(* ===== verification/Connection.v ===== *)
(** * Connection types ([crates/syncthing-core/src/types/connection.rs])

    Connection states, peer addresses with their text form and their two JSON
    forms, statistics and priorities. *)

From S2P Require Import Prelude Core.

Inductive ConnectionState :=
| CsInitial
| CsConnecting
| CsConnected
| CsTlsHandshakeComplete
| CsProtocolHandshakeComplete
| CsClusterConfigComplete
| CsDisconnecting
| CsDisconnected
| CsError.

#[global] Instance ConnectionState_eq_dec : EqDecision ConnectionState.
Proof. solve_decision. Defined.

Definition cs_is_active (s : ConnectionState) : bool :=
  match s with
  | CsConnected | CsTlsHandshakeComplete | CsProtocolHandshakeComplete | CsClusterConfigComplete => true
  | _ => false
  end.

Definition cs_can_send (s : ConnectionState) : bool :=
  match s with
  | CsProtocolHandshakeComplete | CsClusterConfigComplete => true
  | _ => false
  end.

Definition cs_is_terminated (s : ConnectionState) : bool :=
  match s with
  | CsDisconnected | CsError => true
  | _ => false
  end.

Inductive AddressType :=
| Tcp (addr : str)
| Quic (addr : str)
| Relay (url : str)
| Dynamic.

#[global] Instance AddressType_eq_dec : EqDecision AddressType.
Proof. solve_decision. Defined.

Definition address_as_str (a : AddressType) : str :=
  match a with
  | Tcp addr | Quic addr | Relay addr => addr
  | Dynamic => $"dynamic"
  end.

(** [Display], which is also what [Serialize] writes. *)
Definition address_to_string (a : AddressType) : str :=
  match a with
  | Tcp addr => $"tcp://" ++ addr
  | Quic addr => $"quic://" ++ addr
  | Relay url => $"relay://" ++ url
  | Dynamic => $"dynamic"
  end.

Definition parse_address_str (s : str) : option AddressType :=
  match strip_prefix ($"tcp://") s with
  | Some addr => Some (Tcp addr)
  | None =>
      match strip_prefix ($"quic://") s with
      | Some addr => Some (Quic addr)
      | None => Relay <$> strip_prefix ($"relay://") s
      end
  end.

(** What the visitor can be given: a string, or an object with its first key
    and that key's value (a string or null). *)
Inductive AddressJson :=
| JsonStr (s : str)
| JsonObj (first : option (str * option str)).

Definition address_deserialize (j : AddressJson) : option AddressType :=
  match j with
  | JsonStr s =>
      if decide (s = $"Dynamic" \/ s = $"dynamic") then Some Dynamic else parse_address_str s
  | JsonObj None => None
  | JsonObj (Some (key, value)) =>
      if decide (key = $"Tcp") then Tcp <$> value
      else if decide (key = $"Quic") then Quic <$> value
      else if decide (key = $"Relay") then Relay <$> value
      else if decide (key = $"Dynamic")
           then match value with None => Some Dynamic | Some _ => None end
      else None
  end.

Record ConnectionStats := mkConnectionStats {
  stats_connected_at : option Z;
  stats_last_activity : option Z;
  stats_bytes_sent : Z;
  stats_bytes_received : Z;
  stats_messages_sent : Z;
  stats_messages_received : Z;
  stats_retry_count : Z;
}.

Inductive ConnectionType := Incoming | Outgoing.

Inductive ConnectionPriority := PrioLowest | PrioLow | PrioNormal | PrioHigh | PrioHighest.

(** ** Properties *)

(** What may be sent may be used: sending states are active, active states
    have not terminated. *)
Lemma can_send_active s : cs_can_send s = true -> cs_is_active s = true /\ cs_is_terminated s = false.
Proof. by destruct s. Qed.

(** Every address survives serialization: reading back the string written
    for it gives the same variant and the same payload, whatever the payload
    holds, and the legacy object form reads to the same value. *)
Theorem address_json_roundtrip a :
  address_deserialize (JsonStr (address_to_string a)) = Some a /\
  match a with
  | Tcp s => address_deserialize (JsonObj (Some ($"Tcp", Some s))) = Some a
  | Quic s => address_deserialize (JsonObj (Some ($"Quic", Some s))) = Some a
  | Relay s => address_deserialize (JsonObj (Some ($"Relay", Some s))) = Some a
  | Dynamic => address_deserialize (JsonObj (Some ($"Dynamic", None))) = Some a
  end.
Proof. destruct a; split; try reflexivity. Qed.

————

**Problem requirements:** Give back the whole listing above. Keep every character the same.

**Exercise result:**
(* ===== verification/Connection.v ===== *)
(** * Connection types ([crates/syncthing-core/src/types/connection.rs])

    Connection states, peer addresses with their text form and their two JSON
    forms, statistics and priorities. *)

From S2P Require Import Prelude Core.

Inductive ConnectionState :=
| CsInitial
| CsConnecting
| CsConnected
| CsTlsHandshakeComplete
| CsProtocolHandshakeComplete
| CsClusterConfigComplete
| CsDisconnecting
| CsDisconnected
| CsError.

#[global] Instance ConnectionState_eq_dec : EqDecision ConnectionState.
Proof. solve_decision. Defined.

Definition cs_is_active (s : ConnectionState) : bool :=
  match s with
  | CsConnected | CsTlsHandshakeComplete | CsProtocolHandshakeComplete | CsClusterConfigComplete => true
  | _ => false
  end.

Definition cs_can_send (s : ConnectionState) : bool :=
  match s with
  | CsProtocolHandshakeComplete | CsClusterConfigComplete => true
  | _ => false
  end.

Definition cs_is_terminated (s : ConnectionState) : bool :=
  match s with
  | CsDisconnected | CsError => true
  | _ => false
  end.

Inductive AddressType :=
| Tcp (addr : str)
| Quic (addr : str)
| Relay (url : str)
| Dynamic.

#[global] Instance AddressType_eq_dec : EqDecision AddressType.
Proof. solve_decision. Defined.

Definition address_as_str (a : AddressType) : str :=
  match a with
  | Tcp addr | Quic addr | Relay addr => addr
  | Dynamic => $"dynamic"
  end.

(** [Display], which is also what [Serialize] writes. *)
Definition address_to_string (a : AddressType) : str :=
  match a with
  | Tcp addr => $"tcp://" ++ addr
  | Quic addr => $"quic://" ++ addr
  | Relay url => $"relay://" ++ url
  | Dynamic => $"dynamic"
  end.

Definition parse_address_str (s : str) : option AddressType :=
  match strip_prefix ($"tcp://") s with
  | Some addr => Some (Tcp addr)
  | None =>
      match strip_prefix ($"quic://") s with
      | Some addr => Some (Quic addr)
      | None => Relay <$> strip_prefix ($"relay://") s
      end
  end.

(** What the visitor can be given: a string, or an object with its first key
    and that key's value (a string or null). *)
Inductive AddressJson :=
| JsonStr (s : str)
| JsonObj (first : option (str * option str)).

Definition address_deserialize (j : AddressJson) : option AddressType :=
  match j with
  | JsonStr s =>
      if decide (s = $"Dynamic" \/ s = $"dynamic") then Some Dynamic else parse_address_str s
  | JsonObj None => None
  | JsonObj (Some (key, value)) =>
      if decide (key = $"Tcp") then Tcp <$> value
      else if decide (key = $"Quic") then Quic <$> value
      else if decide (key = $"Relay") then Relay <$> value
      else if decide (key = $"Dynamic")
           then match value with None => Some Dynamic | Some _ => None end
      else None
  end.

Record ConnectionStats := mkConnectionStats {
  stats_connected_at : option Z;
  stats_last_activity : option Z;
  stats_bytes_sent : Z;
  stats_bytes_received : Z;
  stats_messages_sent : Z;
  stats_messages_received : Z;
  stats_retry_count : Z;
}.

Inductive ConnectionType := Incoming | Outgoing.

Inductive ConnectionPriority := PrioLowest | PrioLow | PrioNormal | PrioHigh | PrioHighest.

(** ** Properties *)

(** What may be sent may be used: sending states are active, active states
    have not terminated. *)
Lemma can_send_active s : cs_can_send s = true -> cs_is_active s = true /\ cs_is_terminated s = false.
Proof. by destruct s. Qed.

(** Every address survives serialization: reading back the string written
    for it gives the same variant and the same payload, whatever the payload
    holds, and the legacy object form reads to the same value. *)
Theorem address_json_roundtrip a :
  address_deserialize (JsonStr (address_to_string a)) = Some a /\
  match a with
  | Tcp s => address_deserialize (JsonObj (Some ($"Tcp", Some s))) = Some a
  | Quic s => address_deserialize (JsonObj (Some ($"Quic", Some s))) = Some a
  | Relay s => address_deserialize (JsonObj (Some ($"Relay", Some s))) = Some a
  | Dynamic => address_deserialize (JsonObj (Some ($"Dynamic", None))) = Some a
  end.
Proof. destruct a; split; try reflexivity. Qed.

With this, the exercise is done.